*** Begin section ***

(** C1: the sampling order, in every interleaving.  When the last stable offsets
    or the high watermarks are requested with the cycle's context live, the
    committed offsets, the window's offsets and the start offsets have all been
    answered or will never be asked; the last stable offsets precede the high
    watermarks, and these the max-timestamp, local and remote offsets; the metadata
    and the group listing precede what needs them, and the whole topics phase
    precedes every phase that waits for it: once [r2] is issued no request of
    [sampled_before] is issued or answered any more.  The start offsets against the
    committed ones are not part of it: nothing orders these two. *)
Theorem collect_sample_order (c : Collector) (n : Z) (probed : probedEpochs) (t0 : Z)
    (tr1 tr2 : list event) (s1 s2 s3 : state cvars) (r2 : Request) :
  steps (start (goroutines c n probed) no_vars t0) tr1 s1 -> done_ s1 = false ->
  step s1 [Issue r2] s2 -> steps s2 tr2 s3 ->
  forall ev, ev ∈ tr2 -> sampled_before (event_request ev) r2 = false.
Proof.
  intros Hs1 Hd Hst Hs2 ev Hev. destruct (sampled_before _ _) eqn:E; [|done]. exfalso.
  apply (sampled_before_precedes c n probed) in E. revert E.
  pose proof (cycle_protocol c n probed) as Hpr. pose proof (cycle_dataflow c n probed) as Hdf.
  eapply (order_after rank _ Hdf owner gate place Hpr 0 0%nat); [by eapply cycle_ok| |done..].
  clear Hd Hst Hs2. remember (start _ _ _) as s0 eqn:E0.
  induction Hs1 as [|s evs s' tr s'' Hs IH Hst]; [subst; eapply start_order; eassumption|].
  specialize (IH E0). eapply order_step; eassumption.
Qed.

(** C4: a cycle ends.  From any state the goroutines can reach, every schedule is
    finite, and while one of them is unfinished one can act: none waits for a
    channel that nobody will close, and none closes a closed channel. *)
Theorem collect_terminates (c : Collector) (n : Z) (probed : probedEpochs) (t0 : Z)
    (tr : list event) (s : state cvars) :
  steps (start (goroutines c n probed) no_vars t0) tr s ->
  Acc (fun s' s => exists evs, step s evs s') s /\
  (final s \/ exists i th evs th' cl v t, threads s !! i = Some th /\
     tstep (done_ s) (closed s) (vars s) (time s) th evs th' cl v t).
Proof.
  intros Hs. split; [apply step_wf|].
  apply (progress rank _ (cycle_dataflow c n probed)). by eapply cycle_ok.
Qed.

(** C3: no goroutine reads a variable before it is assigned.  When the brokers
    answer as [e] does, in every interleaving each goroutine's final results are
    what its phase returns, run alone with some reading of the clock, on the
    variables' final values. *)
Theorem collect_dataflow (e : env) (c : Collector) (n : Z) (probed : probedEpochs) (t0 : Z)
    (tr : list event) (s : state cvars) :
  (forall r x, allowed r x -> x = answer e r) ->
  steps (start (goroutines c n probed) no_vars t0) tr s -> final s ->
  forall g, g ∈ goroutines c n probed -> exists clk,
    g_load g (vars s) = Some (run (mkEnv (answer e) clk) (g_phase g (vars s)) 0 (vars s)).1.1.1.
Proof.
  intros He Hs Hf g Hg. pose proof (cycle_ok c n probed t0 tr s Hs) as Hok.
  destruct (final_results _ s g Hok Hf Hg) as (r & Hl & Hr).
  destruct (can_return_run e _ r (vars s) He Hr) as [clk Hrun]. exists clk. by rewrite Hrun.
Qed.

(** What the consumers of a batch rely on. *)
Record wire_ok (c : Collector) (b : Batch) : Prop := {
  wo_schema : b_SchemaVersion b = SchemaVersion;
  wo_names : sr_Name <$> b_Sections b = SectionNames;
  wo_counts : errorCountOK b;
  wo_truncation : truncationOK b;
  wo_complete : b_Truncation b = None <->
    sumZ sr_ErrorsCollapsed (b_Sections b) = 0 /\ sumZ sr_ErrorsDropped (b_Sections b) = 0;
  wo_budget : 0 < MaxErrors (c_limits c) -> Z.of_nat (length (b_Errors b)) <= MaxErrors (c_limits c);
  wo_errors : forall e, e ∈ b_Errors b -> ce_Section e ∈ SectionNames /\ 0 <= ce_Count e;
  wo_times : forall row, row ∈ b_Sections b -> b_CollectedAt b <= sr_SampledAt row /\ 0 <= sr_DurationMs row;
  wo_order : forall row row', row ∈ b_Sections b -> row' ∈ b_Sections b -> sr_Name row = sectionTopics ->
    sr_Name row' = sectionTopicsEnd -> sr_SampledAt row <= sr_SampledAt row';
  wo_ms : 0 <= b_CollectionMs b;
  wo_selection : b_Selection b = Options_selection (c_opts c);
}.

Lemma Milliseconds_nonneg d : 0 <= d -> 0 <= Milliseconds d.
Proof. intros. unfold Milliseconds. apply Z.quot_pos; lia. Qed.

(** Rows of sections that keep to their names and times. *)
Lemma rows_stamped t0 t m secs rows :
  Forall2 (fun s nm => exists sec, s = Some sec /\ sec_at t0 t nm sec /\
    (nm = sectionTopics -> started sec <= m) /\ (nm = sectionTopicsEnd -> m <= started sec)) secs sectionNames ->
  row_stamp <$> rows = (fun s => row_stamp (finish s)) <$> secs ->
  forall row, row ∈ rows -> t0 <= sr_SampledAt row /\ 0 <= sr_DurationMs row /\
    (sr_Name row = sectionTopics -> sr_SampledAt row <= m) /\ (sr_Name row = sectionTopicsEnd -> m <= sr_SampledAt row).
Proof.
  intros HF E row Hin. apply (list_elem_of_fmap_2 row_stamp) in Hin. rewrite E in Hin.
  apply list_elem_of_fmap in Hin as (s & Er & Hs). apply list_elem_of_lookup in Hs as [i Hi].
  destruct (Forall2_lookup_l _ _ _ _ _ HF Hi) as (nm & _ & sec & -> & ((_ & Hn) & [Hlo _] & Hd) & Ht & He).
  unfold row_stamp in Er. simpl in Er. injection Er as -> -> ->. rewrite Hn.
  split; [done|]. split; [by apply Milliseconds_nonneg|done].
Qed.

Lemma collect_wire_ok (c : Collector) (cs cs' : cstate) (tr : list event) (b : Batch) :
  Collect c cs tr b cs' -> wire_ok c b.
Proof.
  intros [t0 tr' s b' Hs Hf Hb]. simpl in Hs.
  destruct (final_stamped _ _ _ _ _ _ Hs Hf) as [Hv Hall]. clear Hs Hf.
  destruct (attachWindow_ok _ _ _ Hv Hall) as (wsec & Hw & Hws).
  pose proof (sp_start _ _ _ Hv) as H0t.
  assert (clocked (fun t b => exists secs ms rpc m, b = finalize (c_limits c) (Options_selection (c_opts c)) secs
      (batchOf t0 (attachWindow (vars s)).1 rpc ms (vars s)) /\ 0 <= ms /\
    Forall2 (fun s nm => exists sec, s = Some sec /\ sec_at t0 t nm sec /\
      (nm = sectionTopics -> started sec <= m) /\ (nm = sectionTopicsEnd -> m <= started sec)) secs sectionNames)
    (time s) (collectEnd c t0 (vars s))) as Hret.
  { unfold collectEnd. rewrite (surjective_pairing (attachWindow (vars s))), Hw.
    apply clocked_bind. eapply clocked_impl; [|by apply (collectRPC_sec t0)]. intros t1 [rpc rpcSec] Ht1 Hrpc.
    apply clocked_bind. intros t2 Ht2 t3 Ht3 t4 Ht4. cbv beta iota. simpl in Hrpc.
    destruct (wireSections_ok t0 t4 (vars s) wsec rpcSec) as [m HF];
      [eapply stamped_later; [|exact Hv]; lia|done|eapply sec_at_later; [|exact Hws]; lia
      |eapply sec_at_later; [|exact Hrpc]; lia|].
    do 3 eexists. exists m. split; [reflexivity|]. split; [apply Milliseconds_nonneg; lia|exact HF]. }
  destruct (ends_clocked _ _ _ _ Hret Hb) as (t & _ & secs & ms & rpc & m & -> & Hms & Hsecs).
  destruct (canonical_secs secs) as (Hwf & Hne & Hnames).
  { eapply Forall2_impl; [exact Hsecs|]. intros ? nm (sec & -> & (? & _) & _). by exists sec. }
  set (b0 := batchOf t0 (attachWindow (vars s)).1 rpc ms (vars s)).
  set (fb := finalize (c_limits c) (Options_selection (c_opts c)) secs b0).
  assert (b_SchemaVersion fb = SchemaVersion /\ b_CollectedAt fb = t0 /\ b_CollectionMs fb = ms /\
    b_Selection fb = Options_selection (c_opts c)) as (Hsv & Hat & Hcm & Hsel)
    by (unfold fb, finalize; by destruct (mergeErrors _ _) as [[??]?]).
  destruct (finalize_spec (c_limits c) (Options_selection (c_opts c)) secs b0 Hwf Hne eq_refl eq_refl) as (He & Ht & Hn).
  pose proof (rows_stamped t0 t m secs (b_Sections fb) Hsecs (finalize_rows _ _ _ b0 (proj1 Hwf))) as Hrows.
  split; try done; try apply Hn.
  - unfold fb. rewrite finalize_names by apply Hwf. exact Hnames.
  - intros Hm. apply finalize_budget; [apply Hwf|done].
  - intros e (sec & Hin & Hes)%finalize_errors; [|apply Hwf]. apply list_elem_of_lookup in Hin as [i Hi].
    destruct (Forall2_lookup_l _ _ _ _ _ Hsecs Hi) as (nm & Hnm & sec' & [= <-] & ((Hsw & Hname) & _) & _).
    split; [rewrite (proj1 (list.Forall_forall _ _) (wf_name _ Hsw) _ Hes), Hname; by eapply list_elem_of_lookup_2|].
    pose proof (proj1 (list.Forall_forall _ _) (wf_weight _ Hsw) _ Hes) as Hw1. unfold occ_weight in Hw1.
    destruct (ce_Count e =? 0) eqn:Ec; lia.
  - intros row Hr. rewrite Hat. split; by apply Hrows.
  - intros row row' Hr Hr' E E'. destruct (Hrows row Hr) as (_ & _ & Htop & _), (Hrows row' Hr') as (_ & _ & _ & Hend).
    specialize (Htop E). specialize (Hend E'). lia.
  - by rewrite Hcm.
Qed.

(** C2: every batch a cycle ships is well formed: its sections are the seventeen
    canonical ones in wire order, each row declares exactly the errors that bear
    its name, the truncation block is present exactly when a section folded or
    dropped an occurrence and then sums them, and the errors keep to the cap; no
    section was sampled before the batch's own instant or lasted less than
    nothing, and the high watermarks' not before the topics'. *)
Theorem collect_batch_conforms (c : Collector) (cs cs' : cstate) (tr : list event) (b : Batch) :
  Collect c cs tr b cs' ->
  b_SchemaVersion b = SchemaVersion /\
  sr_Name <$> b_Sections b = SectionNames /\
  errorCountOK b /\ truncationOK b /\
  (b_Truncation b = None <->
     sumZ sr_ErrorsCollapsed (b_Sections b) = 0 /\ sumZ sr_ErrorsDropped (b_Sections b) = 0) /\
  (0 < MaxErrors (c_limits c) -> Z.of_nat (length (b_Errors b)) <= MaxErrors (c_limits c)) /\
  (forall row, row ∈ b_Sections b -> b_CollectedAt b <= sr_SampledAt row /\ 0 <= sr_DurationMs row) /\
  (forall row row', row ∈ b_Sections b -> row' ∈ b_Sections b -> sr_Name row = sectionTopics ->
     sr_Name row' = sectionTopicsEnd -> sr_SampledAt row <= sr_SampledAt row').
Proof. intros []%collect_wire_ok. by split_and!. Qed.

*** End section ***

= PROBLEM REQUIREMENTS =
Take the line that holds "(0 < MaxErrors" as the first and the last line of the material as the final one. Print that span exactly, both ends included.

= YOUR SOLUTION =
  (0 < MaxErrors (c_limits c) -> Z.of_nat (length (b_Errors b)) <= MaxErrors (c_limits c)) /\
  (forall row, row ∈ b_Sections b -> b_CollectedAt b <= sr_SampledAt row /\ 0 <= sr_DurationMs row) /\
  (forall row row', row ∈ b_Sections b -> row' ∈ b_Sections b -> sr_Name row = sectionTopics ->
     sr_Name row' = sectionTopicsEnd -> sr_SampledAt row <= sr_SampledAt row').
Proof. intros []%collect_wire_ok. by split_and!. Qed.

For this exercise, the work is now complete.